Evaluation of cloud-native technology is a worthwhile effort. This article presents a selection of cloud-native solutions that successfully passed evaluation and worked efficiently in production. It also describes how you can evaluate technology and tools yourself. By evaluating solutions for your business, you can be confident that your selected technology will meet your needs and work reliably.
The evaluation procedure displayed here represents the unique goals and production methodology of VirtusLab. Therefore, you’ll need to tailor the evaluation method using your own criteria.
Please remember that using specific technologies to tackle problems is a part of a larger strategy and does not solve all issues. At VirtusLab, we combine well-informed technology choices with rigor in execution and clear communication.
Evaluating new cloud-native technology is a vital part of building modern systems
Establishing a “good enough” grasp of cloud-native technologies and tools is incredibly challenging these days.
Firstly, the tech stack used in modern application development and operations is highly complex and depends on multiple solution providers. Secondly, there are now more solutions than ever and the pace of cloud-native technical invention is increasingly fast.

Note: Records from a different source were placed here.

(* ===== verification/RangeSampling.v ===== *)
(** * Sampling ends and finds replicators

    A joined iterator that is not done makes progress with every batch, so
    [collectClosestAround] ends; [getSamples] marks only owners of ranges at the
    cursors as intersecting, and all of them unless it may end early. *)

From Stdlib Require Import ZArith Lia.
From stdpp Require Import base list strings sorting.
From S2P Require Import Prelude JsMap JsVal Query IndexInterface Integers Ranges RangeFacts RangeQueries RangeIterators RangeIteratorsFacts.

Local Open Scope Z_scope.

(** ** Progress

    [ok ops s n]: the iterator is in a good state with at most [n] steps of work
    left.  A request for [c] results to an iterator that is not done uses up more
    work than it returns results, and returns nothing only when that leaves the
    iterator done. *)

Section Progress.
Context (G : IndexedResult Range -> Prop) (c : nat) (Hc : (0 < c)%nat).

Definition progressive {S} (ok : IteratorOps (IndexedResult Range) S -> S -> nat -> Prop) : Prop :=
  forall ops s n, ok ops s n -> not_done (it_done ops s) = true ->
  exists res s' n', it_next ops c s = Val (res, s') /\ ok ops s' n' /\ Forall G res /\
    (length res + n' < n)%nat /\ (res = [] -> not_done (it_done ops s') = false).

Section Parts.
Context {S : Type} (ok : IteratorOps (IndexedResult Range) S -> S -> nat -> Prop) (Hok : progressive ok).

Definition queue_ok (q : list QueueElement) : Prop :=
  Forall (fun e => G (qe_result e) /\ qe_dist e < Number_MAX_VALUE) q.

Fixpoint parts_ok (l : list (Joined S)) (n : nat) : Prop :=
  match l with
  | [] => n = 0%nat
  | j :: l' => exists k m, ok (jn_ops j) (jn_state j) k /\ queue_ok (jn_queue j) /\ parts_ok l' m /\
                           n = (2 * (k + length (jn_queue j)) + m)%nat
  end.

Context (point : Z) (direction : Direction) (numbers : Numbers).
Context (Hnear : forall x, G x -> element_dist point direction numbers (ir_value x) < Number_MAX_VALUE).

Lemma queue_ok_map res : Forall G res -> queue_ok (map (to_element point direction numbers) res).
Proof. induction 1 as [|x l Hx _ IH]; simpl; constructor; [|done]. split; [done|]. by apply Hnear. Qed.

(** Filling the queues. *)
Definition spent (j : Joined S) : Prop := jn_queue j = [] -> not_done (it_done (jn_ops j) (jn_state j)) = false.

Lemma fill_one j k :
  ok (jn_ops j) (jn_state j) k -> queue_ok (jn_queue j) ->
  exists j' k', fill point direction numbers c j = Val j' /\ ok (jn_ops j') (jn_state j') k' /\
    queue_ok (jn_queue j') /\ spent j' /\
    ((k' + length (jn_queue j') < k + length (jn_queue j))%nat \/ k' = k /\ j' = j).
Proof.
  intros Hj Hq. unfold fill. destruct (length (jn_queue j) <? c)%nat eqn:Elen;
    [destruct (not_done (it_done (jn_ops j) (jn_state j))) eqn:Ed|]; cbn [andb mbind outcome_bind].
  - destruct (Hok _ _ _ Hj Ed) as (res & s' & k' & En & Hj' & HG & Hk & Hr). rewrite En. cbn [mbind outcome_bind].
    eexists _, k'. split; [done|]. split; [done|]. split; [|split].
    + apply Forall_app. split; [done|by apply queue_ok_map].
    + unfold spent. cbn [jn_queue jn_ops jn_state]. intros [_ E]%app_nil. apply Hr. by destruct res.
    + left. cbn [jn_queue]. rewrite length_app, length_map. lia.
  - exists j, k. split_and!; try done; [by intros _|by right].
  - exists j, k. split_and!; try done; [|by right]. intros E. apply Nat.ltb_ge in Elen. rewrite E in Elen. simpl in Elen. lia.
Qed.

Lemma fill_parts l n :
  parts_ok l n ->
  exists l' n', mapM_out (fill point direction numbers c) l = Val l' /\ parts_ok l' n' /\ Forall spent l' /\
    ((n' < n)%nat \/ n' = n /\ l' = l).
Proof.
  revert n. induction l as [|j l IH]; intros n; cbn [parts_ok mapM_out].
  { intros ->. exists [], 0%nat. split; [done|]. split; [done|]. split; [done|]. by right. }
  intros (k & m & Hj & Hq & Hl & ->). destruct (IH m Hl) as (l' & m' & El & Hl' & Hsp & Hm).
  destruct (fill_one j k Hj Hq) as (j' & k' & -> & Hj' & Hq' & Hj'sp & Hk). cbn [mbind outcome_bind].
  rewrite El. cbn [mbind outcome_bind]. eexists _, (2 * (k' + length (jn_queue j')) + m')%nat.
  split; [done|]. split; [by exists k', m'|]. split; [by constructor|].
  destruct Hk as [Hk|(-> & ->)]; destruct Hm as [Hm|(-> & ->)]; [left; lia..|by right].
Qed.

(** Choosing and shifting. *)
Lemma closest_queue_spec j (l : list (Joined S)) acc :
  (exists i q, l !! i = Some q /\ jn_queue q <> [] /\ (closest_queue j l acc).1 = Some (j + i)%nat) \/
  closest_queue j l acc = acc /\ Forall (fun q => forall e, head (jn_queue q) = Some e -> acc.2 <= qe_dist e) l.
Proof.
  revert j acc. induction l as [|q l IH]; intros j acc; cbn [closest_queue]; [by right|].
  destruct (jn_queue q) as [|e es] eqn:Eq.
  - destruct (IH (Datatypes.S j) acc) as [(i & q' & Hi & Hq' & E)|[E Hf]].
    + left. exists (Datatypes.S i), q'. split; [done|]. split; [done|]. rewrite E. f_equal. lia.
    + right. split; [done|]. constructor; [by rewrite Eq|done].
  - destruct (Z.ltb_spec (qe_dist e) acc.2) as [Hlt|Hge].
    + left. destruct (IH (Datatypes.S j) (Some j, qe_dist e)) as [(i & q' & Hi & Hq' & E)|[E Hf]].
      * exists (Datatypes.S i), q'. split; [done|]. split; [done|]. rewrite E. f_equal. lia.
      * exists 0%nat, q. split; [done|]. split; [by rewrite Eq|]. rewrite E. simpl. f_equal. lia.
    + destruct (IH (Datatypes.S j) acc) as [(i & q' & Hi & Hq' & E)|[E Hf]].
      * left. exists (Datatypes.S i), q'. split; [done|]. split; [done|]. rewrite E. f_equal. lia.
      * right. split; [done|]. constructor; [|done]. rewrite Eq. simpl. by intros ? [= <-].
Qed.

Lemma shift_queue_ok i l n q :
  parts_ok l n -> l !! i = Some q -> jn_queue q <> [] ->
  exists x l' n', shift_queue i l = (l', Some x) /\ G x /\ parts_ok l' n' /\ n = (2 + n')%nat.
Proof.
  revert i n. induction l as [|j l IH]; intros i n Hn Hi Hq; [done|].
  destruct Hn as (k & m & Hj & Hjq & Hl & ->). destruct i as [|i]; simpl in Hi.
  - injection Hi as ->. destruct q as [o s [|e es]]; [done|]. simpl in *.
    apply Forall_cons in Hjq as [[HG _] Hes].
    exists (qe_result e), (MkJoined o s es :: l), (2 * (k + length es) + m)%nat.
    split; [done|]. split; [done|]. split; [by exists k, m|lia].
  - destruct (IH i m Hl Hi Hq) as (x & l' & m' & E & HG & Hl' & ->). simpl. rewrite E.
    exists x, (j :: l'), (2 * (k + length (jn_queue j)) + m')%nat. split; [done|]. split; [done|].
    split; [by exists k, m'|lia].
Qed.

Lemma parts_queue_near l n :
  parts_ok l n -> Forall (fun q => forall e, head (jn_queue q) = Some e -> qe_dist e < Number_MAX_VALUE) l.
Proof.
  revert n. induction l as [|j l IH]; intros n; [constructor|]. intros (k & m & _ & Hq & Hl & _).
  constructor; [|by apply (IH m)]. intros e He. destruct (jn_queue j); simplify_eq/=. by apply Forall_inv in Hq as [_ ?].
Qed.

Lemma pull_ok d l n acc :
  parts_ok l n ->
  exists r l' n', pull d l acc = (acc ++ r, l') /\ Forall G r /\ parts_ok l' n' /\ n = (2 * length r + n')%nat /\
    (r = [] -> d = 0%nat \/ l' = l /\ Forall (fun j => jn_queue j = []) l).
Proof.
  revert l n acc. induction d as [|d IH]; intros l n acc Hl; cbn [pull].
  { exists [], l, n. rewrite app_nil_r. split_and!; try done. by left. }
  destruct (closest_queue_spec 0 l (None, Number_MAX_VALUE)) as [(i & q & Hi & Hq & E)|[E Hf]].
  - destruct (closest_queue 0 l (None, Number_MAX_VALUE)) as [o dist]. simpl in E. subst o.
    destruct (shift_queue_ok i l n q Hl Hi Hq) as (x & l1 & n1 & -> & HG & Hl1 & ->). simpl option_list.
    destruct (IH l1 n1 (acc ++ [x]) Hl1) as (r & l2 & n2 & -> & Hr & Hl2 & -> & _).
    exists (x :: r), l2, n2. rewrite <- app_assoc. split_and!; try done; [by constructor|simpl; lia].
  - rewrite E. exists [], l, n. rewrite app_nil_r. split_and!; try done. intros _. right. split; [done|].
    pose proof (parts_queue_near l n Hl) as Hn. simpl in Hf. rewrite Forall_forall in Hf, Hn |- *.
    intros j Hj. specialize (Hf j Hj). specialize (Hn j Hj). destruct (jn_queue j) as [|e es]; [done|].
    specialize (Hf e eq_refl). specialize (Hn e eq_refl). lia.
Qed.

End Parts.

(** Joining keeps progress. *)
Definition join_ok {S} (ok : IteratorOps (IndexedResult Range) S -> S -> nat -> Prop)
    (ops : IteratorOps (IndexedResult Range) (list (Joined S))) (l : list (Joined S)) (n : nat) : Prop :=
  (exists point direction numbers, ops = joinIterator point direction numbers /\
     forall x, G x -> element_dist point direction numbers (ir_value x) < Number_MAX_VALUE) /\
  parts_ok ok l n.

Lemma join_progressive {S} (ok : IteratorOps (IndexedResult Range) S -> S -> nat -> Prop) :
  progressive ok -> progressive (join_ok ok).
Proof.
  intros Hok ops l n [(point & direction & numbers & -> & Hnear) Hl] Hd.
  destruct (fill_parts ok Hok point direction numbers Hnear l n Hl) as (l1 & n1 & E1 & Hl1 & Hsp & Hn1).
  destruct (pull_ok ok c l1 n1 [] Hl1) as (r & l2 & n2 & E2 & Hr & Hl2 & En1 & Hr0).
  exists r, l2, n2. split.
  { cbn [joinIterator it_next]. unfold join_next. rewrite E1. cbn [mbind outcome_bind]. by rewrite E2. }
  clear E2. split; [split; [by exists point, direction, numbers|done]|]. split; [done|].
  assert (Hnil : r = [] -> join_done l2 = Some true).
  { intros Er. destruct (Hr0 Er) as [?|[-> Hempty]]; [lia|]. unfold join_done. f_equal.
    apply forallb_forall. intros j Hj%list_elem_of_In. rewrite Forall_forall in Hsp, Hempty.
    by rewrite (Hsp j Hj (Hempty j Hj)). }
  split; [|intros Er; cbn [joinIterator it_done]; by rewrite Hnil].
  destruct Hn1 as [Hn1|[Hn1 ->]]; [lia|]. destruct r as [|x r]; [|cbn [length] in *; lia].
  exfalso. destruct (Hr0 eq_refl) as [?|[-> _]]; [lia|]. cbn [joinIterator it_done] in Hd.
  by rewrite (Hnil eq_refl) in Hd.
Qed.

End Progress.

(** ** Collecting *)

Section Collecting.
Context (G : IndexedResult Range -> Prop) {L : Type} (collector : Range -> bool -> L -> L) (done : L -> bool) (P : L -> Prop).
Context (HP : forall x m acc, G x -> P acc -> P (collector (ir_value x) m acc)).

Lemma collect_batch_P res roleAge now acc :
  Forall G res -> P acc -> P (collect_batch collector done res roleAge now acc).1.
Proof.
  revert acc. induction res as [|x res IH]; intros acc Hr Ha; [done|]. apply Forall_cons in Hr as [Hx Hr].
  cbn [collect_batch]. case_if_in_goal; [by apply HP|]. apply IH; [done|by apply HP].
Qed.

Lemma collect_loop_ends {S} (ok : IteratorOps (IndexedResult Range) S -> S -> nat -> Prop) fuel it n roleAge now acc :
  progressive G 100 ok -> ok (iter_ops it) (iter_state it) n -> (n < fuel)%nat -> P acc ->
  exists acc', collect_loop collector done fuel it roleAge now acc = Val acc' /\ P acc'.
Proof.
  intros Hok. revert it n acc. induction fuel as [|fuel IH]; intros it n acc Hit Hf Ha; [lia|].
  cbn [collect_loop]. destruct (not_done (it_done (iter_ops it) (iter_state it))) eqn:Ed; simpl; [|by eexists].
  destruct (done acc) eqn:Edone; simpl; [by eexists|].
  destruct (Hok _ _ _ Hit Ed) as (res & s' & n' & En & Hs' & Hres & Hlt & _). rewrite En. cbn [mbind outcome_bind].
  pose proof (collect_batch_P res roleAge now acc Hres Ha) as Hb.
  destruct (collect_batch collector done res roleAge now acc) as [acc' stop]. simpl in Hb.
  destruct stop; [by eexists|]. apply (IH (MkIter (iter_ops it) s') n'); [done|lia|done].
Qed.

A thorough evaluation method is vital since cloud-native technologies provide a launching pad for innovation and competitive advantages. Missing these innovations and competitive benefits might put your leading position at stake.
What can we do about it? We can develop the capacity to continuously evaluate cloud-native technology and tools. Ongoing evaluation is necessary as, month after month, developers release new products into the cloud-native ecosystem.
Evaluation starts when a new solution is released; then it repeats at regular intervals throughout the solution’s life cycle. Evaluation only halts when a solution is adopted within the tech stack used for live projects or when evaluation reveals that it is too limited for practical use in a production setting.
In short, ongoing tech evaluation helps you discern whether a solution is:
- Suited to your needs and ready for use today
- Promising but not yet in a ‘ready to use’ condition
- Too many limitations, so neither suitable nor ready to use.
The risk diminishes whenever evaluation accurately assigns one of these three categories. The risk is that your business might burn time and money integrating new solutions when their capabilities are overestimated, or they are not ready to work reliably in an operational setting.
Proven cloud-native technologies
This section shows a stack of tech proven in business since it moved from evaluation to production. This tech stack comes from Virtuslab, so the selections reflect the company’s deep involvement in cloud-native engineering. In addition, you can find notes in the sections below that explain each technology’s use, the situation it works best in, and the benefits it provides.
Cloud-native technology: Public cloud
The general benefits of today’s public cloud are already familiar to most of us…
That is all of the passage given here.